According to the Center for Disease Control and Prevention (CDC) after receiving the COVID vaccine (either the Moderna or the Pfizer version) you may have some side effects, which are normal signs that your body is building protection. These side effects may affect your ability to do daily activities, but they should go away in a few days. If you’re wondering why the second dose tends to have more side effects, you’re not alone. Keith Norris, MD, PhD, a professor of medicine at the David Geffen School of Medicine at UCLA explains why this happens to some people. “After you get the first vaccination, your body is revving up the immune system and ready to fight COVID if it comes. Then you get the second vaccination, and your body thinks COVID is there, so it’s a greater response than you had the first time.”
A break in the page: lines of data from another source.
Lemma tx_output : frames keeps_tx (tcp_output : MC Z).
Proof.
  intros c. unfold tcp_output. apply wp_bind, wp_gets. destruct (input_pcb c); [by apply wp_ret|].
  apply wp_bind, wp_gets. cbn [id]. cbv zeta. destruct (_ && negb _).
  { eapply wp_mono; [apply (empty_ack_sends str irs)|]. cbv beta. intros _ c' S H. by eapply sends_ok. }
  wp_call (sends_low str irs _ wl_route c) as nif c1 S1. destruct nif as [mtu|]; [|apply wp_ret; intros H; by eapply sends_ok].
  apply wp_bind. apply (wp_mono _ (fun _ c2 => tx_ok c1 -> tx_ok c2)).
  - destruct (_ && _ && _ && _ && _).
    + assert (F : frames sends (set_cc (fun c : cong_vars => if persist_backoff c =? 0
        then c <| persist_cnt := 0 |> <| persist_backoff := 1 |> else c) : MC unit)) by solve_frames.
      wp_call (F c1) as u c2 S2. apply wp_ret. intros H. by eapply sends_ok.
    + apply wp_intro. intros r c2 Er H. refine (wp_run _ _ _ _ _ (loop_ok _ _ _ H) Er).
  - cbv beta. intros [e|] c2 H2; [apply wp_ret; intros H; by apply H2, (sends_ok _ _ _ _ _ S1)|].
    apply wp_bind, wp_modify, wp_bind, wp_modify, wp_ret. intros H.
    destruct (H2 (sends_ok _ _ _ _ _ S1 H)) as [[G1 G2 G3 G4] H3 H4]. constructor; [|done..]. cbn.
    case_bool_decide; by constructor.
Qed.
End Queues.
#[export] Hint Resolve tx_output : frames.
#[export] Hint Extern 3 (frames (keeps_tx _ _ _) _) => apply keeps_sends; solve [eauto with frames typeclass_instances] : frames.
(** A change that leaves the queues alone. *)
Ltac u16_bounds :=
  repeat match goal with |- context [u16 ?z] => pose proof (u16_range z); generalize dependent (u16 z); intros end; lia.
#[export] Hint Extern 2 (frames (keeps_tx _ _ _) (set_tx _)) =>
  (apply keeps_set_tx; let H := fresh in intros ?fin ?t H; destruct H; cbn; repeat case_match;
   constructor; cbn; auto; u16_bounds) : frames.

(** ** Retransmission and acknowledgements *)
Section Acks.
Context {L : Type} `{!TcpLower L} `{!TcpWires L} {WL : TcpWireLaws}.
Context (str : list Z) (irs : Z) (sent0 : list tcp_wire).
#[local] Abbreviation MC := (M (tcp_core L)).
Implicit Types (c : tcp_core L).
#[local] Abbreviation sends := (sends str irs).
#[local] Abbreviation keeps_tx := (keeps_tx str irs sent0).
#[local] Abbreviation snd_ok := (snd_ok str irs).

Lemma nrtx_sends : frames sends (bump_nrtx ;;; stop_rtt : MC unit).
Proof. unfold bump_nrtx, stop_rtt. solve_frames. Qed.
#[local] Hint Resolve nrtx_sends : frames.

Lemma keeps_rexmit_rto : frames keeps_tx (tcp_rexmit_rto : MC unit).
Proof.
  unfold tcp_rexmit_rto. apply frames_bind; [apply _|solve_frames|]. intros q. destruct q; [solve_frames|].
  apply frames_bind; [apply _| |intros _; unfold bump_nrtx, stop_rtt; solve_frames].
  apply keeps_set_tx. intros fin x Hx. eapply snd_ok_queue; [exact Hx|by apply from_subset|done|apply Hx].
Qed.

Lemma keeps_rexmit : frames keeps_tx (tcp_rexmit : MC unit).
Proof.
  unfold tcp_rexmit. intros c. apply wp_bind, wp_gets. destruct (unacked (txv (pcb_ c))) as [|seg rest] eqn:E.
  { by apply wp_ret. }
  apply wp_bind. match goal with |- wp (set_tx ?f) _ _ => set (g := f) end.
  assert (Hg : tx_ok str irs sent0 c -> tx_ok str irs sent0 (c <| pcb_ := (pcb_ c) <| txv := g (txv (pcb_ c)) |> |>)).
  { intros Hc. apply (tx_ok_set str irs sent0 g); [done|]. intros fin Hf.
    eapply snd_ok_queue; [exact Hf|..]; subst g; cbn.
    - apply from_subset. intros x. case_match; unfold queued; cbn; rewrite E, elem_of_app, seg_insert_perm,
        !elem_of_app, !elem_of_cons; tauto.
    - by case_match.
    - case_match; apply Hf. }
  apply wp_modify. eapply wp_mono; [apply nrtx_sends|]. cbv beta. intros _ c2 S2 Hc. eapply sends_ok; [exact S2|]. by apply Hg.
Qed.
#[local] Hint Resolve keeps_rexmit_rto keeps_rexmit : frames.
Lemma keeps_rexmit_fast : frames keeps_tx (tcp_rexmit_fast : MC unit).
Proof. unfold tcp_rexmit_fast. solve_frames. Qed.
Lemma keeps_retransmit : frames keeps_tx (retransmit_timer : MC unit).
Proof. unfold retransmit_timer. solve_frames. Qed.
#[local] Hint Resolve keeps_rexmit_fast : frames.

Lemma keeps_acked seg : frames keeps_tx (segment_acked seg : MC unit).
Proof. unfold segment_acked. solve_frames. Qed.
#[local] Hint Resolve keeps_acked : frames.
Lemma keeps_ack_unacked fuel a : frames keeps_tx (ack_unacked fuel a : MC unit).
Proof.
  induction fuel as [|fuel IH]; cbn [ack_unacked]; [solve_frames|]. intros c.
  apply wp_bind, wp_gets. destruct (unacked (txv (pcb_ c))) as [|seg rest] eqn:E; [by apply wp_ret|].
  destruct (TCP_SEQ_LEQ _ _); [|by apply wp_ret]. apply wp_bind, wp_modify.
  set (c1 := c <| pcb_ := _ |>). assert (H1 : keeps_tx c c1).
  { intros Hc. apply (tx_ok_set str irs sent0 (fun t => t <| unacked := rest |>)); [done|]. intros fin Hf.
    eapply snd_ok_queue; [exact Hf| |done|apply Hf].
    apply from_subset. unfold queued. cbn. rewrite E. intros x. rewrite !elem_of_app, elem_of_cons. tauto. }
  assert (F : frames keeps_tx (segment_acked seg ;;; ack_unacked fuel a : MC unit)) by solve_frames.
  eapply wp_mono; [apply F|]. cbv beta. intros _ c2 H2. by etrans.
Qed.
Lemma keeps_ack_unsent fuel a : frames keeps_tx (ack_unsent fuel a : MC unit).
Proof.
  induction fuel as [|fuel IH]; cbn [ack_unsent]; [solve_frames|]. intros c.
  apply wp_bind, wp_gets. cbn [id]. destruct (unsent (txv (pcb_ c))) as [|seg rest] eqn:E; [by apply wp_ret|].
  destruct (TCP_SEQ_BETWEEN _ _ _); [|by apply wp_ret]. apply wp_bind, wp_modify.
  set (c1 := c <| pcb_ := _ |>). assert (H1 : keeps_tx c c1).
  { intros Hc. apply (tx_ok_set str irs sent0 (fun t => let t := t <| unsent := rest |> in
      if bool_decide (rest = []) then t <| unsent_oversize := 0 |> else t)); [done|]. intros fin Hf. cbv zeta.
    eapply snd_ok_queue; [exact Hf|..].
    - apply from_subset. case_bool_decide; unfold queued; cbn; rewrite E; intros x; rewrite !elem_of_app, elem_of_cons; tauto.
    - by case_bool_decide.
    - case_bool_decide; apply Hf. }
  assert (F : frames keeps_tx (segment_acked seg ;;; ack_unsent fuel a : MC unit)) by solve_frames.
  eapply wp_mono; [apply F|]. cbv beta. intros _ c2 H2. by etrans.
Qed.
#[local] Hint Resolve keeps_ack_unacked keeps_ack_unsent : frames.

Lemma keeps_snd_wnd i : frames keeps_tx (update_snd_wnd i : MC unit).
Proof. unfold update_snd_wnd. solve_frames. Qed.
Lemma keeps_dupack e i : frames keeps_tx (receive_dupack e i : MC unit).
Proof. unfold receive_dupack. solve_frames. Qed.
Lemma keeps_newack i : frames keeps_tx (receive_newack i : MC unit).
Proof. unfold receive_newack, grow_cwnd. solve_frames. Qed.
#[local] Hint Resolve keeps_snd_wnd keeps_dupack keeps_newack : frames.
Lemma keeps_receive_ack i : frames keeps_tx (tcp_receive_ack i : MC unit).
Proof. unfold tcp_receive_ack, update_rtt. solve_frames. Qed.
Lemma sends_receive_data i : frames sends (tcp_receive_data i : MC _).
Proof.
  unfold tcp_receive_data, accept_segment, take_segment, tcp_ack, tcp_ack_now, tcp_update_rcv_ann_wnd. solve_frames.
Qed.
#[local] Hint Resolve keeps_receive_ack sends_receive_data : frames.
Lemma tx_receive i : frames keeps_tx (tcp_receive i : MC _).
Proof. unfold tcp_receive. solve_frames. Qed.
End Acks.
#[export] Hint Resolve keeps_rexmit keeps_rexmit_rto keeps_retransmit tx_receive : frames.

(** ** Closing *)
Section Closing.
Context {L : Type} `{!TcpLower L} `{!TcpWires L} {WL : TcpWireLaws}.
Context (str : list Z) (irs : Z) (sent0 : list tcp_wire).
#[local] Abbreviation MC := (M (tcp_core L)).
Implicit Types (c : tcp_core L).
#[local] Abbreviation sends := (sends str irs).
#[local] Abbreviation keeps_tx := (keeps_tx str irs sent0).
#[local] Abbreviation tx_ok := (tx_ok str irs sent0).

(** The last unsent segment is the end of the stream: no retransmission waits. *)
Definition tail_ok c : bool :=
  match last (unsent (txv (pcb_ c))) with
  | None => true
  | Some s => seg_seqno s +% seg_tcplen s =? snd_lbb (txv (pcb_ c))
  end.
(** The FIN may be queued behind the stream. *)
Definition fin_ready c : bool := negb (fin_queued c) && tail_ok c.

Lemma may_send_fin fin w : may_send str irs fin w -> may_send str irs true w.
Proof. intros [H _]. by split. Qed.

(** With the FIN queued, the segments have to be pieces, nothing else. *)
Lemma tx_ok_fin c q : tx_ok c -> Forall (is_piece str irs) q -> forall c',
  fin_queued c' = true -> low c' = low c -> mss (cgv (pcb_ c')) = mss (cgv (pcb_ c)) ->
  queued (txv (pcb_ c')) = q ->
  0 <= snd_queuelen (txv (pcb_ c')) /\ 0 <= snd_buf (txv (pcb_ c')) <= 65535 -> tx_ok c'.
Proof.
  intros [H1 (new & H2 & H2') H3] Hq c' Ef El Em Eq Hu. constructor; rewrite ?Ef, ?El, ?Em; try done.
  - constructor; try done. by rewrite Eq.
  - exists new. split; [done|]. eapply Forall_impl; [exact H2'|]. intros w. apply may_send_fin.
Qed.

Lemma enqueue_fin_ok c : tx_ok c -> fin_queued c = false ->
  wp (tcp_enqueue_flags (no_flags <| TCP_FIN := true |>)) (fun _ c' => tx_ok c') c.
Proof.
  intros Hc Ef. unfold tcp_enqueue_flags. apply wp_bind, wp_gets. rewrite andb_false_r. cbn [id].
  wp_call (sends_low str irs _ (wl_ctl 0) c) as ok c1 S1. pose proof (sends_ok _ _ _ _ _ S1 Hc) as H1.
  assert (Hm : forall c', tx_ok c' -> wp (mem_err : MC Z) (fun _ c' => tx_ok c') c').
  { intros c' H'. assert (F : frames sends (mem_err : MC Z)) by (unfold mem_err; solve_frames).
    eapply wp_mono; [apply F|]. cbv beta. intros _ c2 S2. by eapply sends_ok. }
  destruct ok; cbn [negb]; [|by apply Hm]. apply wp_bind. unfold tcp_create_segment.
  wp_call (sends_low str irs _ wl_seg c1) as ok c2 S2. pose proof (sends_ok _ _ _ _ _ S2 H1) as H2.
  destruct ok.
  2: { wp_call (sends_low str irs _ (wl_free 1) c2) as u c3 S3. apply wp_ret, Hm. by eapply sends_ok. }
  apply wp_ret, wp_bind, wp_modify, wp_bind, wp_modify, wp_bind, wp_modify, wp_bind, wp_modify, wp_ret.
  destruct (to_snd _ _ _ _ H2) as [G1 G2 G3 G4].
  assert (Et : txv (pcb_ c2) = txv (pcb_ c)) by (by rewrite (ss_tx _ _ _ _ S2), (ss_tx _ _ _ _ S1)).
  eapply (tx_ok_fin c2); [done| |done..| |]; unfold queued; cbn; [|reflexivity|u16_bounds].
  rewrite app_assoc. apply Forall_app. split; [exact G1|]. apply Forall_singleton. exists (slen str).
  assert (Hl : snd_lbb (txv (pcb_ c)) = seq_of irs (slen str)).
  { rewrite <- Et. apply G2. by rewrite (ss_fin _ _ _ _ S2), (ss_fin _ _ _ _ S1). }
  assert (0 <= slen str) by (unfold slen; lia).
  constructor; unfold seg_len; cbn; try done; rewrite ?Z.add_0_r; try done; try lia.
  unfold sub. by rewrite Z.sub_diag.
Qed.

Context (Hstr : slen str < MAXPOS).

(** Positions are determined by sequence numbers. *)
Lemma seq_of_inj a b : -1 <= a <= slen str -> -1 <= b <= slen str -> seq_of irs a = seq_of irs b -> a = b.
Proof.
  intros Ha Hb E. unfold MAXPOS, TCP_WND, TCP_MSS in *. pose proof (seq_eq irs a b ltac:(lia)) as H.
  rewrite E, Z.eqb_refl in H. symmetry in H. by apply Z.eqb_eq in H.
Qed.

(** The last unsent segment ends where the stream ends. *)
Lemma tail_end c q s pos : tx_ok c -> fin_ready c = true -> unsent (txv (pcb_ c)) = q ++ [s] ->
  piece str irs s pos -> pos + seg_tcplen s = slen str /\ TCP_FIN (seg_hdr s) = false.
Proof.
  intros Hc Hr E Hp. unfold fin_ready, tail_ok in Hr. apply andb_true_iff in Hr as [Hf%negb_true_iff Hr].
  rewrite E, last_snoc in Hr. apply Z.eqb_eq in Hr. destruct (to_snd _ _ _ _ Hc) as [G1 G2 G3 G4].
  assert (Hfin : TCP_FIN (seg_hdr s) = false).
  { specialize (G3 Hf). rewrite Forall_forall in G3. apply G3. unfold queued. rewrite E, !elem_of_app.
    right. right. by left. }
  split; [|done]. pose proof (pc_range _ _ _ _ Hp) as R. pose proof (pc_syn _ _ _ _ Hp) as Sy.
  assert (0 <= seg_len s) by (unfold seg_len; lia).
  rewrite (pc_seq _ _ _ _ Hp), seq_add, (G2 Hf) in Hr.
  apply seq_of_inj; [|lia|done]. unfold seg_tcplen, TCP_TCPLEN. rewrite Hfin. cbn [orb].
  destruct (TCP_SYN (seg_hdr s)); [|lia]. unfold slen in *. lia.
Qed.
Lemma inv_update a b u al : udp_inv (mkWorld u al) -> (u_local_ip b, u_local_port b) = udp_end u a ->
  udp_inv (mkWorld (set_upcb a b u) al).
Proof.
  intros [H1 H2 H3] E. constructor; cbn [w_udp w_alive] in *; [|done|].
  - eapply udp_ok_ext; [exact H1|apply H1|done|by apply set_end_same].
  - intros x Hx. apply udp_live_set; [|by apply H3]. intros ->. unfold udp_end in E. by injection E.
Qed.
Lemma inv_bind a ipaddr port u al : udp_inv (mkWorld u al) -> a ∈ al -> 0 <= port ->
  wp (udp_bind a ipaddr port) (fun err u' => udp_inv (mkWorld u' al) /\ (err = ERR_OK -> a ∈ udp_pcbs u')) u.
Proof.
  intros [H1 H2 H3] Ha Hp. eapply wp_mono; [apply udp_bind_spec, H1|]. cbv beta. intros err u' [H Hr]. cbn [w_udp w_alive] in *.
  destruct H as [(-> & p & Ht & E)|(-> & _ & Hs)].
  - assert (Hok : udp_ok (udp_bound a (default IPADDR_ANY ipaddr) p u)) by by eapply udp_bound_ok.
    assert (Hin : forall x, x ∈ udp_pcbs u' <-> x = a \/ x ∈ udp_pcbs u).
    { intros x. rewrite E. unfold udp_bound. cbv zeta. destruct (udp_listed a _) eqn:El.
      - apply udp_listed_iff in El. cbn. split; [auto|]. intros [->|]; done.
      - cbn. apply elem_of_cons. }
    split; [constructor; cbn [w_udp w_alive]|].
    + rewrite E. by eapply udp_ok_ext.
    + intros x. rewrite Hin. intros [->|Hx]; [done|by apply H2].
    + intros x Hx Hn. rewrite Hin in Hn. assert (Nx : x <> a) by tauto. rewrite E. unfold udp_bound. cbv zeta.
      destruct (udp_listed a _); cbn; rewrite (proj2 (Z.eqb_neq x a) Nx); apply H3; tauto.
    + intros _. apply Hin. by left.
  - split; [|done]. destruct Hs as [-> Hs]. constructor; cbn [w_udp w_alive]; [by eapply udp_ok_ext|done|]. intros x Hx. by apply (H3 x Hx).
Qed.
Lemma inv_connect a ip port u al : udp_inv (mkWorld u al) -> a ∈ al ->
  wp (udp_connect a ip port) (fun _ u' => udp_inv (mkWorld u' al)) u.
Proof.
  intros Hi Ha. unfold udp_connect. apply wp_bind, wp_gets, wp_bind.
  apply (wp_mono _ (fun err u' => udp_inv (mkWorld u' al) /\ (err = ERR_OK -> a ∈ udp_pcbs u'))).
  - destruct (Z.eqb_spec (u_local_port (upcb u a)) 0) as [E|N]; [rewrite E; by apply inv_bind|].
    apply wp_ret. split; [done|]. intros _. destruct (decide (a ∈ udp_pcbs u)) as [|Hn]; [done|].
    destruct N. by apply (ui_live _ Hi).
  - intros err u1 [H1 H2]. destruct (Z.eqb_spec err ERR_OK) as [->|]; [|by apply wp_ret].
    specialize (H2 eq_refl). cbn [negb]. apply wp_bind, wp_modify, wp_bind, wp_gets. set (u2 := set_upcb _ _ _).
    assert (L : udp_listed a u2 = true) by by apply udp_listed_iff. rewrite L. apply wp_ret. by apply inv_update.
Qed.
Lemma unlink_perm a l : a ∈ l -> Permutation l (a :: udp_unlink a l).
Proof.
  induction l as [|x l IH]; [by intros ?%elem_of_nil|]. cbn [udp_unlink]. intros H.
  destruct (Z.eqb_spec x a) as [->|N]; [done|]. apply elem_of_cons in H as [->|H]; [done|].
  rewrite (IH H) at 1. apply Permutation_swap.
Qed.
Lemma unlink_absent a l : a ∉ l -> udp_unlink a l = l.
Proof.
  induction l as [|x l IH]; cbn [udp_unlink]; [done|]. intros [N H]%not_elem_of_cons.
  destruct (Z.eqb_spec x a); [congruence|]. by rewrite IH.
Qed.
Lemma ok_perm u l : udp_ok u -> Permutation (udp_pcbs u) l -> udp_ok (u <| udp_pcbs := l |>).
Proof.
  intros [H1 H2 H3] P. constructor; cbn; [done|by rewrite <- P|].
  change (NoDup (map (udp_end u) l)). by rewrite <- P.
Qed.
Lemma inv_remove a u al : udp_inv (mkWorld u al) -> udp_inv (mkWorld (udp_remove a u).2 (al ∖ {[a]})).
Proof.
  intros [H1 H2 H3]. cbn [w_udp w_alive] in *. pose proof (udp_pcbs_nodup u H1) as Hd.
  change ((udp_remove a u).2) with (u <| udp_pcbs := udp_unlink a (udp_pcbs u) |>).
  destruct (decide (a ∈ udp_pcbs u)) as [Ha|Ha].
  - pose proof (unlink_perm a _ Ha) as P. assert (Hn : a ∉ udp_unlink a (udp_pcbs u)) by (rewrite P in Hd; by apply NoDup_cons in Hd as [? _]).
    constructor; cbn [w_udp w_alive].
    + pose proof (ok_perm u _ H1 P) as [K1 K2 K3]. apply Forall_cons in K2 as [_ K2]. apply NoDup_cons in K3 as [_ K3]. by constructor.
    + intros x Hx. cbn in Hx. apply elem_of_difference. split; [apply H2; rewrite P; by right|]. intros ->%elem_of_singleton. done.
    + intros x [Hx Hne]%elem_of_difference Hn2. apply (H3 x Hx). rewrite P. intros [->|Hx2]%elem_of_cons; [|done]. by apply Hne, elem_of_singleton.
  - rewrite unlink_absent by done. constructor; cbn [w_udp w_alive].
    + by destruct u.
    + intros x Hx. apply elem_of_difference. split; [by apply H2|]. intros ->%elem_of_singleton. done.
    + intros x [Hx _]%elem_of_difference. by apply (H3 x Hx).
Qed.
Common side effects, when to expect them & what to do
According to the NY Times, “Side effects like fatigue, headaches and muscle pain should show up within one to three days after vaccination, and resolve one to three days after they start.” The CDC states that you may have pain on the arm where you got the shot, including pain and swelling. To reduce pain and discomfort where you got the shot, apply a clean, cool, wet washcloth over the area. Also, use or exercise your arm.
Throughout the rest of your body, you may experience fever, chills, tiredness, and headache. To reduce discomfort from fever, drink plenty of fluids and dress lightly. If you have pain or discomfort, talk to your doctor about taking an over-the-counter medicine, such as ibuprofen or acetaminophen.
Also according to the NY Times, older people tended to report fewer side effects than younger people. They state that this is “probably because aging immune systems aren’t as strong. As people age, bodily defenses against pathogens weaken, and the response to vaccines also falters. But in the Pfizer and Covid vaccine trials, older people still produced adequate levels of antibodies, indicating a strong immune response after the vaccine. If you don’t have side effects after your shot, be glad you are one of the lucky ones and don’t worry.”
When to call the doctor
In most cases, discomfort from fever or pain is normal. Contact your doctor or healthcare provider:
If the redness or tenderness where you got the shot increases after 24 hours
If your side effects are worrying you or do not seem to be going away after a few days.
Update - Feb 5
COVID Vaccine Q & A
Now that some in our community have received a COVID19 vaccine, more questions arise! Below are some of the more common questions and answer from the Center for Disease Control (CDC) and Prevention.
Do I still need to wear a mask and socially distance after getting the vaccine?
Yes. While experts learn more about the protection that COVID-19 vaccines provide under real-life conditions, it will be important for everyone to continue using all the tools available to us to help stop this pandemic, like wearing a mask over your nose and mouth, washing your hands often, and staying at least 6 feet away from people who don’t live with you. Together, COVID-19 vaccination and following CDC’s recommendations for how to protect yourself and others will offer the best protection from getting and spreading COVID-19.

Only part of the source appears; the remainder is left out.